The corner is great, 5.9. I lead it again last weekend, cleaned it up again too. It does not take long for the shrubs to regrow.

I really doubt I made the first accent of this nice crack in 2005. Even then, I assumed it had been done. I've talked with a couple of people but don't have any info on earlier ascents. I don't recommend the second pitch of this route, not really a pitch at all; really dirty scrambling. Traversing off to the east at the fist belay is pretty reasonable. Then walk east, to the lower of two trees to a 100' rap (from the tree) into a gully.

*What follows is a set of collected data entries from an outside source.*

(** The columns of the [Booking] table that verification and submission read
    or write.  [userEmail] is [booking.user?.email] and [stay] tells whether
    the included [stay] relation is present. *)
Record Booking := {
  id : string;
  bookingId : string;
  userId : option string;
  userEmail : option string;
  stay : bool;
  status : BookingStatus;
  requiresReservation : bool;
  paymentToken : option string;
  paymentAmount : option Q;
  txHash : option string;
  chainId : option Z;
  reservationAmount : option Q;
  reservationToken : option string;
  reservationTxHash : option string;
  reservationPaid : bool;
  reservationPaidAt : option Z;
  reservationChainId : option Z;
  remainingAmount : option Q;
  remainingToken : option string;
  remainingTxHash : option string;
  remainingPaid : bool;
  remainingPaidAt : option Z;
  remainingChainId : option Z;
  confirmedAt : option Z;
  totalPaid : option Q;
  blockNumber : option Z;
  senderAddress : option string;
  receiverAddress : option string;
  gasUsed : option string;
  gasFeeUSD : option Q
}.

Definition set_status (v : BookingStatus) (b : Booking) : Booking :=
  let '(Build_Booking x0 x1 x2 x3 x4 x5 x6 x7 x8 x9 x10 x11 x12 x13 x14 x15
    x16 x17 x18 x19 x20 x21 x22 x23 x24 x25 x26 x27 x28 x29) := b in
  Build_Booking x0 x1 x2 x3 x4 v x6 x7 x8 x9 x10 x11 x12 x13 x14 x15 x16 x17
    x18 x19 x20 x21 x22 x23 x24 x25 x26 x27 x28 x29.

Definition set_txHash (v : option string) (b : Booking) : Booking :=
  let '(Build_Booking x0 x1 x2 x3 x4 x5 x6 x7 x8 x9 x10 x11 x12 x13 x14 x15
    x16 x17 x18 x19 x20 x21 x22 x23 x24 x25 x26 x27 x28 x29) := b in
  Build_Booking x0 x1 x2 x3 x4 x5 x6 x7 x8 v x10 x11 x12 x13 x14 x15 x16 x17
    x18 x19 x20 x21 x22 x23 x24 x25 x26 x27 x28 x29.

Definition set_chainId (v : option Z) (b : Booking) : Booking :=
  let '(Build_Booking x0 x1 x2 x3 x4 x5 x6 x7 x8 x9 x10 x11 x12 x13 x14 x15
    x16 x17 x18 x19 x20 x21 x22 x23 x24 x25 x26 x27 x28 x29) := b in
  Build_Booking x0 x1 x2 x3 x4 x5 x6 x7 x8 x9 v x11 x12 x13 x14 x15 x16 x17
    x18 x19 x20 x21 x22 x23 x24 x25 x26 x27 x28 x29.

Definition set_reservationToken (v : option string) (b : Booking) : Booking :=
  let '(Build_Booking x0 x1 x2 x3 x4 x5 x6 x7 x8 x9 x10 x11 x12 x13 x14 x15
    x16 x17 x18 x19 x20 x21 x22 x23 x24 x25 x26 x27 x28 x29) := b in
  Build_Booking x0 x1 x2 x3 x4 x5 x6 x7 x8 x9 x10 x11 v x13 x14 x15 x16 x17
    x18 x19 x20 x21 x22 x23 x24 x25 x26 x27 x28 x29.

Definition set_reservationTxHash (v : option string) (b : Booking) : Booking :=
  let '(Build_Booking x0 x1 x2 x3 x4 x5 x6 x7 x8 x9 x10 x11 x12 x13 x14 x15
    x16 x17 x18 x19 x20 x21 x22 x23 x24 x25 x26 x27 x28 x29) := b in
  Build_Booking x0 x1 x2 x3 x4 x5 x6 x7 x8 x9 x10 x11 x12 v x14 x15 x16 x17
    x18 x19 x20 x21 x22 x23 x24 x25 x26 x27 x28 x29.

Definition set_reservationPaid (v : bool) (b : Booking) : Booking :=
  let '(Build_Booking x0 x1 x2 x3 x4 x5 x6 x7 x8 x9 x10 x11 x12 x13 x14 x15
    x16 x17 x18 x19 x20 x21 x22 x23 x24 x25 x26 x27 x28 x29) := b in
  Build_Booking x0 x1 x2 x3 x4 x5 x6 x7 x8 x9 x10 x11 x12 x13 v x15 x16 x17
    x18 x19 x20 x21 x22 x23 x24 x25 x26 x27 x28 x29.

I have a little project going on the central line that may get one bolt, the rest goes with gear. It too will be very good, 170' feet of nice climbing. Only about 10+, so not much of a project, but some cleaning is still necessary.
By 1rsties4life
From: CO
Jan 27, 2012

I used to live in Fort Collins and know of you, although we have never climbed together we have climbed with some of the same people. That line you did looks awesome. Does it go out that insane roof at the bottom?
By Kevin P
From: Loveland
Dec 6, 2015

Dooood, this crack goes on fooooreeevvver. It throws everything at you, hands, fingers, fists, weird, creepy, balancy moves and ends with a pretty cool hand traverse. Very steep and sustained, I felt is was low 10. Maybe no one move is harder than 5.9, but the difficulty does not let up, and there are multiple cruxes.